• _Work task_
All lines in the records below that hold "them" are to be shown.

• _Supplied records_

┏━━

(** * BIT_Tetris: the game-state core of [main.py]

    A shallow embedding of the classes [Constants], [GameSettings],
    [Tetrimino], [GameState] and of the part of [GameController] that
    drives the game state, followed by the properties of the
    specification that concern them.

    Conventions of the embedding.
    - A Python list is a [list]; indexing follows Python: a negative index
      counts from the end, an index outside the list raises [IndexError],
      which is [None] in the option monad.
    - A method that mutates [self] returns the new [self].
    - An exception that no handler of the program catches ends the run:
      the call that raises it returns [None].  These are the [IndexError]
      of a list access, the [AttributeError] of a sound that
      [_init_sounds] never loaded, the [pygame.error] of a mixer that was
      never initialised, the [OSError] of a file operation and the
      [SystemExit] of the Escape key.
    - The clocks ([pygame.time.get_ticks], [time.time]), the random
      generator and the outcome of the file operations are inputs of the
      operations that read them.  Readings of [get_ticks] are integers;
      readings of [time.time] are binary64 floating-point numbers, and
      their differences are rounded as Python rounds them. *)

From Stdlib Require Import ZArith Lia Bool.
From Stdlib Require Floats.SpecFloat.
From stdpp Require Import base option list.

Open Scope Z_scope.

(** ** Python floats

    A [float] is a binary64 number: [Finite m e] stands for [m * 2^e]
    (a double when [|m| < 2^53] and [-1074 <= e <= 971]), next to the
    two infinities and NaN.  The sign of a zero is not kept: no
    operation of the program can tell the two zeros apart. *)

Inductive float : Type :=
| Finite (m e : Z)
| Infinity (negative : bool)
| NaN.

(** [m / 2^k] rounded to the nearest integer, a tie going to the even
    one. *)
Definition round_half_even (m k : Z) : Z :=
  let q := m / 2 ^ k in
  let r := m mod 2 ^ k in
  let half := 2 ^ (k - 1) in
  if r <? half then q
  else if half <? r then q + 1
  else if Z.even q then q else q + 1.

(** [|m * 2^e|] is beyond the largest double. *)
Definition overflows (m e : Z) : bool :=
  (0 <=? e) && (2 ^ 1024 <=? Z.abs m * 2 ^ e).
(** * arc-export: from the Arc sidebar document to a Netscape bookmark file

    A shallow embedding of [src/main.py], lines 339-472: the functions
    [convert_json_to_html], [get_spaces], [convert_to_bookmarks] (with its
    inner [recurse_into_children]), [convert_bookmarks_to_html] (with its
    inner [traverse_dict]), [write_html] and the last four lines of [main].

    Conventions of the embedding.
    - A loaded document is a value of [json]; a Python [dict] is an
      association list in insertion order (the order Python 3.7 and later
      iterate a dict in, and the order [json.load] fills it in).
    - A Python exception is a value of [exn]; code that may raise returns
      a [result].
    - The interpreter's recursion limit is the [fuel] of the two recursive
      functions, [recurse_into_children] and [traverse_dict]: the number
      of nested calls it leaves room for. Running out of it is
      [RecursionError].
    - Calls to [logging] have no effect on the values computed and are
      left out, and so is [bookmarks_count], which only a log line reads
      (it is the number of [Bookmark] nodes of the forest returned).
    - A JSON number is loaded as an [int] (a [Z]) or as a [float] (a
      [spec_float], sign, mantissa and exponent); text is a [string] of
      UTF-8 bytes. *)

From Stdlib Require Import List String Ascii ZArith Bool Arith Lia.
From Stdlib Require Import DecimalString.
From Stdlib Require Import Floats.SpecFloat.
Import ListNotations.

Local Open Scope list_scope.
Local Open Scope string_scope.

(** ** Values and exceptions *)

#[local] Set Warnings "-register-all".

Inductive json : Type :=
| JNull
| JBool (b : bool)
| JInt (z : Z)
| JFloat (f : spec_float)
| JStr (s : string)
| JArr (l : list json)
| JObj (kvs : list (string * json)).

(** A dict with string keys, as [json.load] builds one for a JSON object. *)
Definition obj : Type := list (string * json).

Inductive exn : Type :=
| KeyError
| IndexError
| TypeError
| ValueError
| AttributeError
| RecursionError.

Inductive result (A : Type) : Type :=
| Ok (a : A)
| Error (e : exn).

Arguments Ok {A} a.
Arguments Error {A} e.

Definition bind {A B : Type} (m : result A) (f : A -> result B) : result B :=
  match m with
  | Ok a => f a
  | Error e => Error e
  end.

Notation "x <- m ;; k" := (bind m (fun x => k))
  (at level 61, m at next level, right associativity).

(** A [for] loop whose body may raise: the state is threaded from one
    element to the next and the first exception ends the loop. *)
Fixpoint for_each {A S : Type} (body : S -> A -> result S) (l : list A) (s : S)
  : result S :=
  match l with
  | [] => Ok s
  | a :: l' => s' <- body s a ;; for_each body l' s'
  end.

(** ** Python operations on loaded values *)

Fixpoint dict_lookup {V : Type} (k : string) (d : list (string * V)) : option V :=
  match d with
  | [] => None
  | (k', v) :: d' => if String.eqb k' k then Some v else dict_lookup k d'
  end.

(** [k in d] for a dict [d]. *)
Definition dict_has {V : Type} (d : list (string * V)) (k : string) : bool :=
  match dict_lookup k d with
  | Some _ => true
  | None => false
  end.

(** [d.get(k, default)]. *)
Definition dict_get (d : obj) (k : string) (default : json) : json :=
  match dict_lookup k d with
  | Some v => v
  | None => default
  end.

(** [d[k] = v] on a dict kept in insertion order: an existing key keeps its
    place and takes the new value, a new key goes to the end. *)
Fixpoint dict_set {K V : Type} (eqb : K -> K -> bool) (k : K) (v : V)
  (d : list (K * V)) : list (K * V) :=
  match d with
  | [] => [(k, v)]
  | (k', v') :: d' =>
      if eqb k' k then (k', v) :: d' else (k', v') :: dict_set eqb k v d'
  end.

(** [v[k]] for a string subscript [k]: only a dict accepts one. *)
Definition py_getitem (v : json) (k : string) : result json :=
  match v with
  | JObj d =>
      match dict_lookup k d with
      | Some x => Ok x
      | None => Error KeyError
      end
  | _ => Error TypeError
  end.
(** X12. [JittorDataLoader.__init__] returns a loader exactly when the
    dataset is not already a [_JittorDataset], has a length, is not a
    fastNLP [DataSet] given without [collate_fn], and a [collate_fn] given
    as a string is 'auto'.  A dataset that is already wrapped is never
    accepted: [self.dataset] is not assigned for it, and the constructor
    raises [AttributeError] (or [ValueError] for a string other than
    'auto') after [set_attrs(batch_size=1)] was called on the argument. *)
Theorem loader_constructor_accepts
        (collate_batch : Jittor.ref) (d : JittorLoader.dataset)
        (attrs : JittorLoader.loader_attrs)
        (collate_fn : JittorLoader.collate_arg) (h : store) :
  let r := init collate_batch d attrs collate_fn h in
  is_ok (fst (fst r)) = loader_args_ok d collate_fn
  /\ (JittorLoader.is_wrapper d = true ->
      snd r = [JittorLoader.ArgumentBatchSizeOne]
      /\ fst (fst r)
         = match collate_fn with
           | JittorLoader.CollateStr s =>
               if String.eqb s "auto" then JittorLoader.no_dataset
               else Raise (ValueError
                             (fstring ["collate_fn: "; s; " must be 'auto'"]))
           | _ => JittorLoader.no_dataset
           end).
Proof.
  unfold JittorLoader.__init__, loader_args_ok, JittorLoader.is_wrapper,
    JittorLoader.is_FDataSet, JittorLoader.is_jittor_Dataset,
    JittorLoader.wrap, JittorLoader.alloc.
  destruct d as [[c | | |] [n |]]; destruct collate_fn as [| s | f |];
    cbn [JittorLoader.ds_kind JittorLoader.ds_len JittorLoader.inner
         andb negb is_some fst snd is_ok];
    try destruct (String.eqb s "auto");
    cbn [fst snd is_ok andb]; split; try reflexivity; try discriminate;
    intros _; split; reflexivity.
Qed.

┗━━
┏━━

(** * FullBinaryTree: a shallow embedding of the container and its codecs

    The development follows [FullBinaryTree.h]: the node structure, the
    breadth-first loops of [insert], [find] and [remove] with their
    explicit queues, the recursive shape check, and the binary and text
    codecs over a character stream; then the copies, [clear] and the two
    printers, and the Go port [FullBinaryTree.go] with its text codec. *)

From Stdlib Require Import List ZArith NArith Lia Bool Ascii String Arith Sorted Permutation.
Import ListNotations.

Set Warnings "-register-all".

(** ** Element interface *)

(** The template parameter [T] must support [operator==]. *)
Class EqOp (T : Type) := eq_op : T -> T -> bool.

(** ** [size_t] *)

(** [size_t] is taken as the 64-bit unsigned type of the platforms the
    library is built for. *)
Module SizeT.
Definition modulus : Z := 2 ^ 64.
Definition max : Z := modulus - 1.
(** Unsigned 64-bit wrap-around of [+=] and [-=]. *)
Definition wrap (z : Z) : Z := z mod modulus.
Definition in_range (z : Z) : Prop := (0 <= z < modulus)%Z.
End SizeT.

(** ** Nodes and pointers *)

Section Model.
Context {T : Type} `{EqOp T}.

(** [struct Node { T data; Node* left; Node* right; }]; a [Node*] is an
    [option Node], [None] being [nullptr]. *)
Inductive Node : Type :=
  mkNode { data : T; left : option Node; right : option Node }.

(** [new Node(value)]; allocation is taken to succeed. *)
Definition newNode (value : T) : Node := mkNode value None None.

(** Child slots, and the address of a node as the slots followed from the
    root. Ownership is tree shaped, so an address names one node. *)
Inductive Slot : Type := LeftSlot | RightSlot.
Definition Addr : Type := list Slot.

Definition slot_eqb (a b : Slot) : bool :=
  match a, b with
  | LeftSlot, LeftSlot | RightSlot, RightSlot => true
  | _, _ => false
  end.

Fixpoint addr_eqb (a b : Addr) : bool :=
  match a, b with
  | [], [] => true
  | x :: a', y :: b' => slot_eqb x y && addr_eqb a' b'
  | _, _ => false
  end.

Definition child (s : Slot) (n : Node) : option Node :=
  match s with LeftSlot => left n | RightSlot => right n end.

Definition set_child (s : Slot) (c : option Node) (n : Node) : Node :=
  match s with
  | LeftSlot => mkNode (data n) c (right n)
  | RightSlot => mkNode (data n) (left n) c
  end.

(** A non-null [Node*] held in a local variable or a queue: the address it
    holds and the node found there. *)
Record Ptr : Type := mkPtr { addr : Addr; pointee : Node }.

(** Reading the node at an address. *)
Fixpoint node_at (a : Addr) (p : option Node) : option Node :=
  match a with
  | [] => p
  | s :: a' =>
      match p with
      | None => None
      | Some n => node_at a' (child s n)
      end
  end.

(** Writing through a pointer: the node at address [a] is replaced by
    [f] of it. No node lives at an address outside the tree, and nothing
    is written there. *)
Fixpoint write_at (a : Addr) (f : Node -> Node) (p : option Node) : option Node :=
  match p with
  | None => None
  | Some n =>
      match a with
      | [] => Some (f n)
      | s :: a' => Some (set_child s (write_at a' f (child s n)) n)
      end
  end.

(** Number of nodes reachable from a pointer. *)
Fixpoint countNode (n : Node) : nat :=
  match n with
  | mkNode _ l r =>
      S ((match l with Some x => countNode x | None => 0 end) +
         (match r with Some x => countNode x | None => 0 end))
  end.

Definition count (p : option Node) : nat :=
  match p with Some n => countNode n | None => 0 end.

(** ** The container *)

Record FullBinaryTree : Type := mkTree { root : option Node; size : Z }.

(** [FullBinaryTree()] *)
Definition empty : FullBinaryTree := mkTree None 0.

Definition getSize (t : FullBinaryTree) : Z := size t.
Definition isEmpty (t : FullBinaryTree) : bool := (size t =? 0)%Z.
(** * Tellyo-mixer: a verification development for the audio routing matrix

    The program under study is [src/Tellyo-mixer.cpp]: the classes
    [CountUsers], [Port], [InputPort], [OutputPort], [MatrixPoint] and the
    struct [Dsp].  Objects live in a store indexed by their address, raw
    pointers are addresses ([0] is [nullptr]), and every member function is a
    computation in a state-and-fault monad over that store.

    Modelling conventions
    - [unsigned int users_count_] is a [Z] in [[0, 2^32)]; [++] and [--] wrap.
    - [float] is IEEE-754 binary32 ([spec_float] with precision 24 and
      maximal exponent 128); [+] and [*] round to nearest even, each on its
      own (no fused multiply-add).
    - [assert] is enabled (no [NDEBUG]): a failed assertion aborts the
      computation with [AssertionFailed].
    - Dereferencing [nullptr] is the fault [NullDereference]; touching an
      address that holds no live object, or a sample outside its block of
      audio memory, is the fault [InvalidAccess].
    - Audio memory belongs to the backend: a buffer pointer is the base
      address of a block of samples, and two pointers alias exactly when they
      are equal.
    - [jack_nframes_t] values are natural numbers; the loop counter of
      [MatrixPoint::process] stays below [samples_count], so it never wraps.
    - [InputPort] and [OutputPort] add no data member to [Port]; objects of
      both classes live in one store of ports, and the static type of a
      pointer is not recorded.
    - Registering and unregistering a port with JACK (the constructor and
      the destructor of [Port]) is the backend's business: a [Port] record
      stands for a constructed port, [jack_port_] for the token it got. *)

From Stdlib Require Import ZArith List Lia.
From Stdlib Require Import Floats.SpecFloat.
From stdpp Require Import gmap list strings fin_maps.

┗━━

• _Expected answer_
    specification that concern them.
      operations that read them.  Readings of [get_ticks] are integers;
      their differences are rounded as Python rounds them. *)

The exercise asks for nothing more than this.